People who live in glass igloos..... shouldn't be Palin around with terrorists!

Friday, October 3, 2008

YOU BETCHA!!


Only in this teledadaist, reality-unencumbered, common senseless, cowardly, faux-objective goofball pomo world could any pundit look into the camera and say with a straight face that Sarah Palin even participated in a debate, much less ponder on whether she or Biden won it.

I have a procedure for handling these debates. In order to not fall on the floor and foam at the mouth, or spend ninety minutes projectile vomiting, I avoid looking directly at the wreckage; Mr. Polly does instead, while I block out sound with a Walkman tuned to a hip-hop station. I sit at the computer and read live-blogs, and drink. I have to circle around an event, and have it fed to me pureed.
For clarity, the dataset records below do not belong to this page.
Record windowed (s : serving) : Prop := {
  wd_window : window (sv_deduper s) = w;
  wd_known : Forall (known (seen (sv_deduper s)) (sv_clock s)) (sv_granted s);
  wd_sourced : sourced (sv_granted s) (seen (sv_deduper s));
  wd_spaced : spaced (sv_granted s);
  wd_times : Forall (fun k => match rpc_at k with Allowing _ now => now <= sv_clock s | _ => True end) (sv_calls s)
}.

Lemma spaced_snoc grs g' :
  spaced grs -> Forall (fun g => same_key (gr_edge g) (gr_edge g') -> gr_now g + w <= gr_at g') grs ->
  spaced (grs ++ [g']).
Proof.
  intros Hs Hall i j g g'' Hij Hi Hj.
  apply lookup_snoc_Some in Hj as [[Hlj Hj]|[-> <-]].
  - rewrite lookup_app_l in Hi by lia. by apply (Hs i j).
  - rewrite lookup_app_l in Hi by lia. rewrite Forall_lookup in Hall. by apply (Hall i).
Qed.

(** What [Allow] answers and leaves. *)
Lemma Allow_cases sc now d :
  window d = w ->
  let '(ok, d') := Dedup.Allow sc now d in
  window d' = w /\
  if ok then seen d' = <[Dedup.key sc := now]> (seen d) /\
             forall u, seen d !! Dedup.key sc = Some u -> u + w <= now
  else d' = d /\ exists u, seen d !! Dedup.key sc = Some u /\ now < u + w.
Proof.
  intros Hd. unfold Dedup.Allow. rewrite Hd. replace (w <=? 0) with false by lia.
  destruct (seen d !! Dedup.key sc) as [u|] eqn:Hu; [|by split_and!].
  rewrite Sub_ltb by done. destruct (Z.ltb_spec (now - u) w).
  - split; [done|]. split; [done|]. exists u. split; [done|lia].
  - split_and!; [done..|]. intros ? [= <-]. lia.
Qed.

Lemma Sweep_cases now d :
  window d = w ->
  window (Dedup.Sweep now d).2 = w /\
  forall k, seen (Dedup.Sweep now d).2 !! k = seen d !! k \/
    (seen (Dedup.Sweep now d).2 !! k = None /\ exists u, seen d !! k = Some u /\ u + w <= now).
Proof.
  intros Hd. unfold Dedup.Sweep. rewrite Hd. replace (w <=? 0) with false by lia.
  pose proof (sweep_map_lookup (fun last => w <=? Sub now last) (seen d)) as Hl.
  destruct (sweep_map _ (seen d)) as [n seen'] eqn:Es. cbn in *. split; [done|].
  intros k. rewrite Hl. destruct (seen d !! k) as [u|]; [|by left].
  destruct (w <=? Sub now u) eqn:He; [|by left]. right. split; [done|]. exists u. split; [done|].
  pose proof (Sub_ltb w Hw now u). lia.
Qed.

Lemma known_later seen t t' g : t <= t' -> known seen t g -> known seen t' g.
Proof. intros Ht [?|?]; [by left|right; lia]. Qed.

(** After a grant for [sc] at [t], on a clock read at [now]. *)
Lemma known_granted m t sc now g :
  now <= t -> (forall u, m !! Dedup.key sc = Some u -> u + w <= now) -> known m t g ->
  known (<[Dedup.key sc := now]> m) t g /\ (same_key (gr_edge g) sc -> gr_now g + w <= t).
Proof.
  intros Ht Hu Hk.
  assert (same_key (gr_edge g) sc -> gr_now g + w <= t) as Hsp.
  { intros He. destruct Hk as [(u & Hm & Hle)|?]; [|done]. rewrite He in Hm. specialize (Hu u Hm). lia. }
  split; [|done]. destruct (decide (Dedup.key (gr_edge g) = Dedup.key sc)) as [He|Hne]; [right; by apply Hsp|].
  destruct Hk as [(u & Hm & Hle)|?]; [|by right]. left. exists u. by rewrite lookup_insert_ne.
Qed.

Lemma windowed_step s s' : windowed s -> vstep s s' -> windowed s'.
Proof.
  intros [W1 W2 W3 W4 W5] Hs.
  destruct Hs; try (split; cbn in *; try done; rewrite ?Forall_app, ?Forall_cons in *; cbn [rpc_at] in *;
    repeat case_match; naive_solver lia).
  - split; cbn in *; try done. apply Forall_app. split; [done|]. by apply Forall_singleton.
  - pose proof (Allow_cases sc now d W1) as Ha. cbn in *. rewrite H2 in Ha. destruct Ha as [Hd Ha].
    rewrite Forall_app, Forall_cons in W5. destruct W5 as (W5 & Hn & W6). cbn [rpc_at] in Hn.
    destruct ok; [destruct Ha as [Hs Hu]|destruct Ha as [-> _]].
    + assert (Forall (fun g => known (seen d') t g /\ (same_key (gr_edge g) sc -> gr_now g + w <= t)) gr) as Hall.
      { eapply Forall_impl; [exact W2|]. intros g Hg. rewrite Hs. by apply known_granted. }
      split; cbn; [done| | | |].
      * apply Forall_app. split; [eapply Forall_impl; [exact Hall|]; by intros g [? _]|].
        apply Forall_singleton. left. exists now. by rewrite Hs, lookup_insert_eq.
      * intros k u. rewrite Hs, lookup_insert. case_decide as Hk.
        -- intros [= <-]. exists (mkGrant sc now t). split; [|done]. apply elem_of_app. right. by left.
        -- intros Hu'. destruct (W3 k u Hu') as (g & Hg & ?). exists g. split; [by apply elem_of_app; left|done].
      * apply spaced_snoc; [done|]. eapply Forall_impl; [exact Hall|]. by intros g [_ ?].
      * by rewrite Forall_app, Forall_cons.
    + split; cbn; try done. by rewrite Forall_app, Forall_cons.
  - split; cbn in *; try done.
    + eapply Forall_impl; [exact W2|]. intros g. by apply known_later.
    + eapply Forall_impl; [exact W5|]. cbn. intros k. case_match; done || lia.
  - cbn in *. destruct (Sweep_cases now d W1) as [Hd Hl]. split; cbn; try done.
    + eapply Forall_impl; [exact W2|]. intros g [(u & Hu & Hle)|?]; [|by right].
      destruct (Hl (Dedup.key (gr_edge g))) as [He|(_ & u' & Hu' & Hex)].
      * left. exists u. by rewrite He.
      * right. rewrite Hu in Hu'. injection Hu' as <-. lia.
    + intros k u Hu. destruct (Hl k) as [He|[He _]]; rewrite He in Hu; [by apply W3|done].
Qed.

Lemma windowed_reachable (c : T) (x : W) start s :
  vreachable (NewPipeline c mt (Dedup.New w) sink x) start s -> windowed s.
Proof.
  revert s. apply (reachable_invariant _ _ windowed); [|intros; by eapply windowed_step].
  intros ? ->. split; cbn; try done.
Qed.
End window.

(** ** A record that is not interrupted *)

Lemma looks_alone c d r b w cs1 cs2 t n fd gr em rs ev p : forall seen,
  exists seen', rtc vstep
    (mkServing c d r b w (cs1 ++ mkRpc rs (Reading ev seen p) :: cs2) t n fd gr em)
    (mkServing c d r b w (cs1 ++ mkRpc rs (Reading ev seen' (Found (read_all c p))) :: cs2) t n fd gr em).
Proof.
  induction p as [sc|q k IH]; intros seen; [exists seen; apply rtc_refl|].
  destruct (IH (look c q) (seen ++ [c])) as (seen' & Hs). exists seen'.
  eapply rtc_l; [apply v_look|exact Hs].
Qed.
No amount of pureeing, or other distancing divice is enough to make Sarah Palin digestible for me. The day-after montages of winks and mavericky high-kicking homespinning cowpatty-shoveling charm mongering made me want to push an ice-pick into my own brain, just to finish what Sarah'd started.





Once you have a new low in American culture, it doesn't take long to breach it. George Bush was a ridiculous figure, pathetic, gross, choking on his pretzels, massaging Angela Merkel, invading Iraq because why? According to Bob Woodward, only tonight, Bush said, "Because they're assholes." How can you bottom that?


With the relentlessly adorable runner-up, Miss Wasilla "I may not answer these questions the way you want" Governor of Alaska. And her stack of answers, written on index cards, from which she read her answers to Gwen Ifill's gentle puffball questions, those she didn't directly ignore.


Snarkopolitan has exclusively obtained a couple of Sarah Palin's answer cards :













I especially liked the Wh. Fl. of Srdr.












NO CLOTHES! NO CLOTHES!

The empress has been buck-naked from the get-go, pardon the folksiness. Her same canned speech, broken up and written on notecards, dispensed in small chunks after she declared her intention to ignore the moderator, made the fear that she would be wired under that beehive completely superfluous. Why bother simulating being knowledgeable? She's, like, only been at this for what, five weeks! She can bring her notecards to her next sit-down with the G-8. Angela Merkel will melt once she's been winked at. But will she wink at Sarah Palin?